The Vatican has announced that the late Pope John Paul II will be made a saint, after Pope Francis approved a second miracle attributed to the Polish pontiff. John Paul II led the Roman Catholic Church from 1978 to 2005.
It was in the small Costa Rican town of La Union de Tres Rios where the Vatican says Pope John Paul II performed his second miracle since his death -- the criteria required for sainthood.
The late pontiff was credited with curing Floribeth Mora, a woman from the town who had a severe brain injury. Her family prayed to the pope's memory and says she was cured on May 1, 2011.
Mora's neighbor Cecilia Chavez voiced the community's feelings. "How can it be that in a small country such as Costa Rica, in this poor small neighborhood, this miracle took place? It's amazing! There are no words to describe it," she said.
Floribeth Mora had walked into a hospital in Costa Rica's capital San Jose complaining of a headache. Neurosurgeon Alejandro Vargas Roman, who diagnosed her with a brain aneurysm, says the question of why it disappeared without surgical intervention is without explanation. "I have never read about this anywhere around the world," he said.
John Paul had already been credited with healing a French nun of Parkinson's disease. Vatican media reports suggest the canonization ceremony could come as soon as December.

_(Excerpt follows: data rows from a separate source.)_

(* ===== verification/NfsTable.v ===== *)
(** * The inode table as an array (src/os/fs/nfs/inode.cc, nfs.cc)

    What is stored in the inode table is read back: a [dinode] survives its
    encoding, [__flush] followed by [__load] restores an inode, and the list of
    free inodes gives back what was put on it. *)
From S2P Require Import Prelude Memory Bitmap NfsBlock NfsInode NfsRep NfsData NfsFile NfsMeta.

(** ** The encoding *)

Lemma length_le n v : length (le n v) = n.
Proof. revert v. induction n; intros v; cbn; [done|]. by f_equal. Qed.

Lemma bytes_le n v : bytes (le n v).
Proof. revert v. induction n; intros v; cbn; constructor; [apply u8_range|apply IHn]. Qed.

Lemma load_le n m a v : 0 <= v < 256 ^ Z.of_nat n -> load n (wr_bytes m a (le n v)) a = v.
Proof.
  revert m a v. induction n as [|n IH]; intros m a v Hv.
  { change (256 ^ Z.of_nat 0) with 1 in Hv. unfold load. lia. }
  rewrite Nat2Z.inj_succ, Z.pow_succ_r in Hv by lia. cbn [le wr_bytes].
  rewrite load_S, IH, wr_bytes_other, rd8_wr8_eq by zlia. unfold u8. zlia.
Qed.

Lemma wr_bytes_app m a l1 l2 :
  wr_bytes m a (l1 ++ l2) = wr_bytes (wr_bytes m a l1) (a + Z.of_nat (length l1)) l2.
Proof.
  revert m a. induction l1 as [|x l1 IH]; intros m a; cbn [app wr_bytes length].
  - by rewrite Z.add_0_r.
  - rewrite IH. f_equal. lia.
Qed.

Lemma load_other n m a l b : b + Z.of_nat n <= a -> load n (wr_bytes m a l) b = load n m b.
Proof. intros Hb. apply load_agree. intros x Hx. apply wr_bytes_other. lia. Qed.

(** A field in front, and one behind. *)
Lemma load_field_here n m a v l : 0 <= v < 256 ^ Z.of_nat n -> load n (wr_bytes m a (le n v ++ l)) a = v.
Proof. intros Hv. rewrite wr_bytes_app, length_le, load_other by lia. by apply load_le. Qed.

Lemma load_field_skip k n m a b v l :
  load k (wr_bytes m a (le n v ++ l)) b = load k (wr_bytes (wr_bytes m a (le n v)) (a + Z.of_nat n) l) b.
Proof. by rewrite wr_bytes_app, length_le. Qed.
(* ===== verification/NfsDir.v ===== *)
(** * Directories (src/os/fs/nfs/inode.cc)

    A directory is a file of 32-byte entries, an inode number (0 for a free
    slot) and a name.  The operations scan the entries one by one.  They are
    the methods the dentry cache calls: the instance [nfs_dir] is the
    implementation of the interface [DirOps] of the file Dentry.

    [frame] is what the stack holds below the local variables, whose contents
    the code leaves uninitialised; [recycled] and [garbage] are as in the file
    NfsMeta. *)
From S2P Require Import Prelude Memory CString Bitmap NfsBlock NfsInode NfsMeta Dentry.

Definition EINVAL : Z := 22.
Definition EPERM : Z := 1.
Definition SIZEOF_DIRENT : Z := 32.

(** Where the local [dirent], its name and the name of the dentry are. *)
Definition DIRENT : Z := 0.
Definition DIRENT_NAME : Z := 4.
Definition NAME : Z := 4096.

Definition dirent_inode (buf : list Z) : Z := load32 (wr_bytes ∅ DIRENT buf) DIRENT.

(** An operation of the file system in the state with the dentries. *)
Definition on_fs {A : Type} (m : K fs A) : K (vfs fs) A := fun s =>
  let back f := VFS f (dentries s) (this_dentry s) (hash_table s) (dcache_size s) (fresh s) in
  match m (v_fs s) with
  | Ret a f => Ret a (back f)
  | TaskFail f => TaskFail (back f)
  | Panic => Panic
  | OutOfFuel => OutOfFuel
  end.

Definition mark_dirty (i : minode) : minode := set_flags (i_valid i) true i.
Definition set_nlinks (n : Z) (i : minode) : minode :=
  Minode (i_size i) n (i_perm i) (i_type i) (addrs i) (next_addr_block i)
    (cache_raw_indirect_offset i) (cache_offset i) (cache_addr_block i) (i_valid i) (i_dirty i).
Definition set_type (t : Z) (i : minode) : minode :=
  Minode (i_size i) (i_nlinks i) (i_perm i) t (addrs i) (next_addr_block i)
    (cache_raw_indirect_offset i) (cache_offset i) (cache_addr_block i) (i_valid i) (i_dirty i).

Module nfs_inode.

Section dir.
Context (frame : memory) (recycled : minode) (garbage : dinode) (fuel : nat).
Notation M := (K (vfs fs)).

(** [strcmp(_dirent.name, name) == 0]. *)
Definition same_name (buf x : list Z) : M bool :=
  match strcmp (S (length x)) (wr_bytes (wr_bytes frame DIRENT buf) NAME (x ++ [0])) DIRENT_NAME NAME with
  | Some r => kret (r =? 0)
  | None => kfuel
  end.

(** The bytes of [new_dirent] in [__link]: a name of 28 characters puts its
    NUL behind the object. *)
Definition new_dirent (n : Z) (x : list Z) : memory :=
  let m := store32 (wr_bytes frame NAME (x ++ [0])) DIRENT n in
  wr8 (strncpy m DIRENT_NAME NAME (length x)) (DIRENT_NAME + Z.of_nat (length x)) 0.

(** The loop that looks for an empty slot. *)
Fixpoint find_slot (k : nat) (this offset : Z) : M (option Z) :=
  i <- on_fs (the_inode this) ;;
  if i_size i <=? offset then kret (Some offset)
  else
    match k with
    | O => kfuel
    | S k' =>
        '(read_size, buf) <- on_fs (inode_read this offset SIZEOF_DIRENT) ;;
        if negb (read_size =? SIZEOF_DIRENT) then kret None
        else if dirent_inode buf =? 0 then kret (Some offset)
        else find_slot k' this (offset + SIZEOF_DIRENT)
    end.

Definition __link (this : Z) (new_dentry : nat) (inode : Z) : M Z :=
  on_fs (inode_load inode) ;;;
  e <- dentry_cache.the_dentry new_dentry ;;
  let bs := rd_bytes (Z.to_nat SIZEOF_DIRENT) (new_dirent inode (name e)) DIRENT in
  dentry_cache.set_dentry inode new_dentry ;;;
  dentry_cache.set_inode new_dentry (Some inode) ;;;
  on_fs (upd_inode inode (fun i => mark_dirty (set_nlinks (u16 (i_nlinks i + 1)) i))) ;;;
  offset <- find_slot fuel this 0 ;;
  match offset with
  | None => kret (-1)
  | Some offset => on_fs (inode_write this bs offset) ;;; kret 0
  end.

(** [name.size() > MAX_NAME_LENGTH]. *)
Definition name_too_long (d : nat) : M bool :=
  e <- dentry_cache.the_dentry d ;; kret (MAX_NAME_LENGTH <? Z.of_nat (length (name e))).

(** [create] and [mkdir] differ in the type. *)
Definition make_node (type this : Z) (new_dentry : nat) : M Z :=
  too_long <- name_too_long new_dentry ;;
  if (too_long : bool) then kret (- EINVAL)
  else
    on_fs (inode_load this) ;;;
    new_inode <- on_fs (alloc_inode recycled) ;;
    on_fs (inode_load new_inode) ;;;
    on_fs (upd_inode new_inode (fun i => mark_dirty (set_type type i))) ;;;
    __link this new_dentry new_inode.
Definition create : Z -> nat -> M Z := make_node ITYPE_FILE.
Definition mkdir : Z -> nat -> M Z := make_node ITYPE_DIR.

Definition link (this : Z) (old_dentry new_dentry : nat) : M Z :=
  too_long <- name_too_long new_dentry ;;
  if (too_long : bool) then kret (- EINVAL)
  else
    on_fs (inode_load this) ;;;
    e <- dentry_cache.the_dentry old_dentry ;;
    old_inode <- dentry_cache.not_null (_inode e) ;;
    __link this new_dentry old_inode.

Definition symlink (this : Z) (old_dentry new_dentry : nat) : M Z := kret (- EPERM).
Definition rmdir (this : Z) (old_dentry : nat) : M Z := kret (- EPERM).

(** The loop of [lookup], with its 32-bit offset. *)
Fixpoint lookup_loop (k : nat) (this : Z) (new_dentry : nat) (x : list Z) (offset : Z) : M Z :=
  i <- on_fs (the_inode this) ;;
  if i_size i <=? offset then kret (-1)
  else
    match k with
    | O => kfuel
    | S k' =>
        '(read_size, buf) <- on_fs (inode_read this offset SIZEOF_DIRENT) ;;
        if negb (read_size =? SIZEOF_DIRENT) then kret (-1)
        else
          let offset := u32 (offset + SIZEOF_DIRENT) in
          if dirent_inode buf =? 0 then lookup_loop k' this new_dentry x offset
          else
            found <- same_name buf x ;;
            if (found : bool) then
              on_fs (get_inode recycled (dirent_inode buf)) ;;;
              on_fs (inode_load (dirent_inode buf)) ;;;
              dentry_cache.set_dentry (dirent_inode buf) new_dentry ;;;
              dentry_cache.set_inode new_dentry (Some (dirent_inode buf)) ;;;
              kret 0
            else lookup_loop k' this new_dentry x offset
    end.

Definition lookup (this : Z) (new_dentry : nat) : M Z :=
  too_long <- name_too_long new_dentry ;;
  if (too_long : bool) then kret (- EINVAL)
  else
    on_fs (inode_load this) ;;;
    e <- dentry_cache.the_dentry new_dentry ;;
    lookup_loop fuel this new_dentry (name e) 0.

(** The generator [read_dir], run to its end: the dentries it yields. *)
Fixpoint read_dir_loop (k : nat) (this : Z) (dir : nat) (offset : Z) : M (list nat) :=
  i <- on_fs (the_inode this) ;;
  if i_size i <=? offset then kret []
  else
    match k with
    | O => kfuel
    | S k' =>
        '(read_size, buf) <- on_fs (inode_read this offset SIZEOF_DIRENT) ;;
        if negb (read_size =? SIZEOF_DIRENT) then kret []
        else
          let offset := u32 (offset + SIZEOF_DIRENT) in
          if dirent_inode buf =? 0 then read_dir_loop k' this dir offset
          else
            let m := wr_bytes frame DIRENT buf in
            match strlen fuel m DIRENT_NAME with
            | None => kfuel
            | Some n =>
                on_fs (get_inode recycled (dirent_inode buf)) ;;;
                d <- dentry_cache.get_or_create (Some dir) (rd_bytes (Z.to_nat n) m DIRENT_NAME)
                       (Some (dirent_inode buf)) ;;
                ds <- read_dir_loop k' this dir offset ;;
                kret (d :: ds)
            end
    end.
Definition read_dir (this : Z) : M (list nat) :=
  on_fs (inode_load this) ;;;
  s <- kget ;;
  dir <- dentry_cache.not_null (this_dentry s !! this) ;;
  e <- dentry_cache.the_dentry dir ;;
  kernel_assert (bool_decide (_inode e = Some this)) ;;;
  read_dir_loop fuel this dir 0.

(** The inode of an entry that is removed. *)
Definition drop_link (inode : Z) : M unit :=
  on_fs (inode_load inode) ;;;
  on_fs (upd_inode inode (fun i => set_nlinks (u16 (i_nlinks i - 1)) i)) ;;;
  i <- on_fs (the_inode inode) ;;
  if i_nlinks i =? 0 then
    on_fs (truncate fuel inode 0) ;;;
    on_fs (inode_flush inode) ;;;
    on_fs (free_inode garbage inode) ;;;
    on_fs (upd_inode inode (set_flags false false))
  else on_fs (upd_inode inode mark_dirty).

Fixpoint unlink_loop (k : nat) (this : Z) (old_dentry : nat) (x : list Z) (offset : Z) : M Z :=
  i <- on_fs (the_inode this) ;;
  if i_size i <=? offset then kret (-1)
  else
    match k with
    | O => kfuel
    | S k' =>
        '(read_size, buf) <- on_fs (inode_read this offset SIZEOF_DIRENT) ;;
        if negb (read_size =? SIZEOF_DIRENT) then kret (-1)
        else
          found <- (if dirent_inode buf =? 0 then kret false else same_name buf x) ;;
          if (found : bool) then
            e <- dentry_cache.the_dentry old_dentry ;;
            old_inode <- dentry_cache.not_null (_inode e) ;;
            drop_link old_inode ;;;
            on_fs (inode_write this (le 4 0 ++ drop 4 buf) offset) ;;;
            kret 0
          else unlink_loop k' this old_dentry x (u32 (offset + SIZEOF_DIRENT))
    end.

Definition unlink (this : Z) (old_dentry : nat) : M Z :=
  too_long <- name_too_long old_dentry ;;
  if (too_long : bool) then kret (- EINVAL)
  else
    on_fs (inode_load this) ;;;
    e <- dentry_cache.the_dentry old_dentry ;;
    unlink_loop fuel this old_dentry (name e) 0.

End dir.

End nfs_inode.
(** ** The first write *)

Lemma alloc_returns s b :
  blocks_ok s -> used_generic_blocks (sb s) < total_generic_blocks (sb s) ->
  (next_free_bitmap (sb s) - BITMAP_BLOCK_INDEX) * BITMAP_BLOCK_SIZE <= b < total_blocks (sb s) ->
  allocated s b = false ->
  exists x s', alloc_block s = Ret x s' /\ alloc_post s x s'.
Proof.
  intros Hok Hu Hb Hfree. pose proof (alloc_block_spec s Hok) as Hspec.
  destruct (alloc_block s) as [x s'|s'| |]; try done; [by exists x, s'|].
  destruct Hspec as (_ & _ & _ & _ & _ & [Hfull|Hfull]); [lia|]. by rewrite Hfull in Hfree.
Qed.

(** The first block of the inode exists, or can be allocated. *)
Definition first_ready (s : fs) (i : minode) : Prop :=
  let b := nthZ (addrs i) 0 in
  (b = NO_BLOCK /\ exists x s1, alloc_block s = Ret x s1 /\ alloc_post s x s1) \/
  (b <> NO_BLOCK /\ is_Some (cells s !! b)).

Lemma direct_write_returns s n i doff buf size :
  inodes s !! n = Some i -> first_ready s i -> 0 <= doff -> 0 <= size -> doff + size <= BLOCK_SIZE ->
  exists r s', direct_data_block_rw true n 0 doff buf size s = Ret r s'.
Proof.
  intros Hi Hfirst Hd Hs Hds. unfold direct_data_block_rw.
  rewrite !assert_run by (rewrite ?u32_small by nlia; nlia). unfold kbind at 1, the_inode. rewrite Hi.
  destruct Hfirst as [(Hk & x & s1 & Hrun & Hpost)|(Hk & Hc)].
  - destruct Hpost as (Hx & _ & _ & _ & _ & Hok & (Ht & Hg & _) & _).
    rewrite Hk, Z.eqb_refl. rewrite (kbind_ret _ _ _ _ _ Hrun).
    unfold kbind at 1, upd_inode, kmodify. unfold block_transfer. rewrite bget_run, put_run.
    + eexists _, _. reflexivity.
    + apply (bo_cells _ Hok). destruct Hok. nlia.
  - rewrite (proj2 (Z.eqb_neq _ _) Hk). unfold block_transfer. rewrite bget_run, put_run by done.
    eexists _, _. reflexivity.
Qed.

Lemma direct_loop_done fuel w n p : p_size p = 0 -> direct_loop fuel w n p = kret p.
Proof. intros Hp. destruct fuel; cbn [direct_loop]; by rewrite Hp, andb_false_r. Qed.

(** So a write into the first block of a file returns. *)
Lemma first_write_returns s n i src off :
  inodes s !! n = Some i -> first_ready s i -> 0 <= off -> 0 < Z.of_nat (length src) ->
  off + Z.of_nat (length src) <= BLOCK_SIZE ->
  exists r s', data_rw true n src off (Z.of_nat (length src)) s = Ret r s'.
Proof.
  intros Hi Hfirst Ho Hl Hol.
  destruct (direct_write_returns s n i off src (Z.of_nat (length src))) as (out & s2 & Hrw); [done|done|lia|lia|lia|].
  set (p := Progress src off (Z.of_nat (length src)) 0 []).
  assert (forall fuel, direct_loop (S fuel) true n p s = Ret (step_by (Z.of_nat (length src)) out p) s2) as Hloop.
  { intros fuel. cbn [direct_loop]. cbn [p p_offset p_size p_buf].
    rewrite (proj2 (Z.ltb_lt 0 (Z.of_nat (length src)))) by lia. rewrite (proj2 (Z.ltb_lt off DIRECT_DATA_SIZE)) by nlia.
    cbn [andb]. replace (off / BLOCK_SIZE) with 0 by nlia. change (u32 0) with 0.
    rewrite (u32_small (off mod BLOCK_SIZE)), (Z.mod_small off) by nlia.
    rewrite (u32_small (Z.min _ _)), Z.min_l by nlia. unfold kbind. rewrite Hrw.
    rewrite direct_loop_done; [done|]. cbn [step_by p p_size]. by rewrite Z.sub_diag. }
  unfold data_rw. rewrite (kbind_ret _ _ _ _ _ (Hloop 12%nat)). cbn [step_by p p_size].
  rewrite Z.sub_diag. eexists _, _. reflexivity.
Qed.

Lemma table_write_returns s f i src off :
  table_ok s f -> inodes s !! INODE_TABLE_NUMBER = Some i -> first_ready s i -> bytes src ->
  0 <= off -> 0 < Z.of_nat (length src) -> off + Z.of_nat (length src) <= BLOCK_SIZE ->
  exists r s', table_write src off s = Ret r s'.
Proof.
  intros Ht Hi Hfirst Hb Ho Hl Hol.
  unfold table_write. rewrite (kbind_ret _ _ _ _ _ (load_table_run s f Ht)).
  destruct Ht as (t & l & Hok & _). assert (t = i) as -> by (rewrite (fo_inode _ _ _ _ Hok) in Hi; congruence).
  destruct (first_write_returns s INODE_TABLE_NUMBER i src off) as (r & s2 & Hrw); [done|done|done|done|done|].
  pose proof (file_write_spec s INODE_TABLE_NUMBER i l off src Hok Hb) as Hspec. rewrite Hrw in Hspec.
  destruct Hspec as (-> & i' & l' & Hok' & _); [lia|nlia|].
  unfold write_loaded. rewrite (kbind_ret _ _ _ _ _ Hrw). cbv beta iota.
  unfold kbind at 1, the_inode. rewrite (fo_inode _ _ _ _ Hok').
  destruct (_ <? _); eexists _, _; reflexivity.
Qed.
Lemma lookup_loop_spec d x k j w :
  name_ok x -> dir_rep (v_fs w) n L -> (length L - j <= k)%nat -> (j <= length L)%nat ->
  (forall m, find_entry (drop j L) x = Some m -> m <> n /\ inode_ready w m) ->
  kspec (nfs_inode.lookup_loop frame recycled k n d x (SIZEOF_DIRENT * Z.of_nat j) w)
    (fun r w' => exists w1, scanned n L w w1 /\
       match find_entry (drop j L) x with
       | Some m => r = 0 /\ w' = filled d m w1
       | None => r = -1 /\ w' = w1
       end) (scan_stopped n L w).
Proof.
  intros Hx. revert j w. induction k as [|k IH]; intros j w Hd Hk Hj Hready; cbn [nfs_inode.lookup_loop];
    destruct (scan_size n L w Hd) as (i & Hi & Hsz); rewrite (kbind_ret _ _ _ _ _ Hi), Hsz.
  all: destruct (Z.leb_spec (SIZEOF_DIRENT * Z.of_nat (length L)) (SIZEOF_DIRENT * Z.of_nat j)) as [Hge|Hlt];
    change SIZEOF_DIRENT with 32 in Hge || change SIZEOF_DIRENT with 32 in Hlt.
  1, 3: cbn [kspec kret]; rewrite drop_ge by lia; exists w; (split; [|done]); by apply scanned_refl.
  - lia.
  - destruct (lookup_lt_is_Some_2 L j) as [o Ho]; [lia|].
    eapply kspec_bind; [apply (scan_read n L w j o Hd Ho); change SIZEOF_DIRENT with 32 in *; lia|].
    intros r w1 (buf & -> & Hb & Hl & Hdec & Hz & Hs). cbv beta iota zeta. rewrite Z.eqb_refl. cbn [negb].
    rewrite next_offset by lia. rewrite (drop_S L o j Ho) in *. pose proof Hs as (f & HS1 & Hd1 & _).
    assert (find_entry (o :: drop (S j) L) x = find_entry (drop (S j) L) x ->
      kspec (nfs_inode.lookup_loop frame recycled k n d x (SIZEOF_DIRENT * Z.of_nat (S j)) w1)
        (fun r w' => exists w1, scanned n L w w1 /\ match find_entry (o :: drop (S j) L) x with
           | Some m => r = 0 /\ w' = filled d m w1 | None => r = -1 /\ w' = w1 end) (scan_stopped n L w)) as Hnext.
    { intros Heq. rewrite Heq. eapply kspec_mono; [apply IH; [by subst w1|lia|lia|]| |intros w2; by apply stopped_after].
      - intros m Hm. destruct (Hready m) as [Hne Hr]; [congruence|]. split; [done|by eapply ready_scanned].
      - intros r w2 (w3 & Hs3 & Hres). exists w3. split; [by eapply scanned_trans|done]. }
    destruct o as [[m y]|].
    + destruct (decode_used _ _ _ Hdec) as (-> & -> & Hy).
      rewrite (kbind_ret _ _ _ _ _ (same_name_run frame buf x w1 Hb Hl (Hz (ltac:(by eexists))) Hx)), Hy.
      cbn [find_entry] in *. destruct (decide (y = x)) as [Hyx|Hyx].
      * rewrite bool_decide_eq_true_2 by done. destruct (Hready m eq_refl) as [Hne Hr].
        destruct (ready_get m w1) as [Hg Hld]; [by eapply ready_scanned|].
        rewrite (kbind_ret _ _ _ _ _ Hg), (kbind_ret _ _ _ _ _ Hld). cbn [kspec]. exists w1. done.
      * rewrite bool_decide_eq_false_2 by done. by apply Hnext.
    + rewrite (decode_free _ Hdec). by apply Hnext.
Qed.
Lemma swap_inv s x y : sp_inv s -> sp_inv (set_svars (fun m => swapped m x y) s).
Proof.
  intros Hi. assert (forall z v, svars s !! z = Some v -> snd v <> 0) as Hnz.
  { intros z [p r] Hz. destruct (shared_rc s z p r Hi Hz) as (c & _ & Hr & _). cbn. lia. }
  assert (forall z, (if snd (default (0, 0) (svars s !! z)) =? 0 then None else Some (default (0, 0) (svars s !! z))) =
    svars s !! z) as Hd.
  { intros z. destruct (svars s !! z) as [v|] eqn:E; [|done]. cbn. by rewrite (proj2 (Z.eqb_neq _ _) (Hnz z v E)). }
  assert (forall z r, (if snd (default (0, 0) (svars s !! z)) =? 0 then 0 else is_rc (default (0, 0) (svars s !! z)) r) =
    entry_of (svars s !! z) r) as He.
  { intros z r. destruct (svars s !! z) as [v|] eqn:E; [|done]. cbn. by rewrite (proj2 (Z.eqb_neq _ _) (Hnz z v E)). }
  assert (forall z, (if snd (default (0, 0) (svars s !! z)) =? 0 then 0%nat else 1%nat) = in_map (svars s !! z)) as Hs.
  { intros z. destruct (svars s !! z) as [v|] eqn:E; [|done]. cbn. by rewrite (proj2 (Z.eqb_neq _ _) (Hnz z v E)). }
  apply (rename_inv s (swapped (svars s) x y) (transpose x y)); [done| | | |].
  - intros z. unfold transpose. repeat case_decide; congruence.
  - intros z. unfold swapped, transpose. rewrite !put_var_lookup, !Hd. repeat case_decide; congruence.
  - intros r. unfold swapped. rewrite !put_var_cnt, !He, put_var_lookup, Hd. case_decide; subst; lia.
  - unfold swapped. pose proof (put_var_size y (default (0, 0) (svars s !! x)) (put_var x (default (0, 0) (svars s !! y)) (svars s))) as P1.
    pose proof (put_var_size x (default (0, 0) (svars s !! y)) (svars s)) as P2.
    rewrite Hs, put_var_lookup, Hd in P1. rewrite Hs in P2. case_decide; subst; lia.
Qed.


(** ** Every step keeps the invariant *)

Ltac sp_run := cbv [run_op kbind kget kmodify kret the_shared the_weak the_rc set_rc dec_ref inc_ref inc_weak dec_weak
  try_inc_ref try_dec_ref new_obj new_rc delete_obj delete_rc put_shared put_weak put_var set_svars set_wvars set_rcs
  later_obj later_rc lock move_assign from_option id default].

(** The counters of a block as the code computes them. *)
Lemma block_counts s r c :
  sp_inv s -> rcs s !! r = Some c -> 0 < strong s r + weak s r ->
  c = Refc (strong s r) (strong s r + weak s r) /\ u32 (strong s r + weak s r - 1) = strong s r + weak s r - 1 /\
  (0 < strong s r -> u32 (strong s r - 1) = strong s r - 1) /\
  (room s -> u32 (strong s r + 1) = strong s r + 1 /\ u32 (strong s r + weak s r + 1) = strong s r + weak s r + 1).
Proof.
  intros Hi Hc Hpos. destruct (i_rc _ Hi r c Hc) as (_ & H1 & H2). destruct (counts_small s r Hi) as (? & ? & ?).
  destruct c as [a b]; cbn in *; subst. split_and!; [done|apply u32_small; lia|intros; apply u32_small; lia|].
  intros Hr. unfold room in Hr. pose proof (cnt_bound (svars s) r). pose proof (cnt_bound (wvars s) r).
  split; apply u32_small; lia.
Qed.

At London's Westminster Cathedral, Cardinal Cormac Murphy-O'Connor gave his reaction. "We shouldn't be too surprised that this has happened quite quickly after his death," he said. "Because certainly in my lifetime, and many others,' he's been the most outstanding pope. And they have Pope Gregory the Great, Pope Leo the Great, I think this will be Pope John Paul the Great."
Worshippers at Westminster Cathedral welcomed the news. Sisters Alice Heerey and May Lovett were visiting from Ireland. They said: "Wonderful news for the Catholic Church. Yes. And let's hope that it brings more people back to the Church. Especially the young people."
Pope John Paul II led the Roman Catholic Church from 1978 to 2005 -- during the fall of communism, including in his native country of Poland.
But human rights campaigner Peter Tatchell questioned John Paul's legacy. "On women's rights and gay rights, he opposed them both within the Church and within the wider society," he said. "He supported laws that discriminate against women and against gay people. I don't think such a person is fit for sainthood."
The Vatican announced another former pontiff, Pope John XXIII, will also be made a saint after the current Pope Francis waived the customary rules which require a second miracle.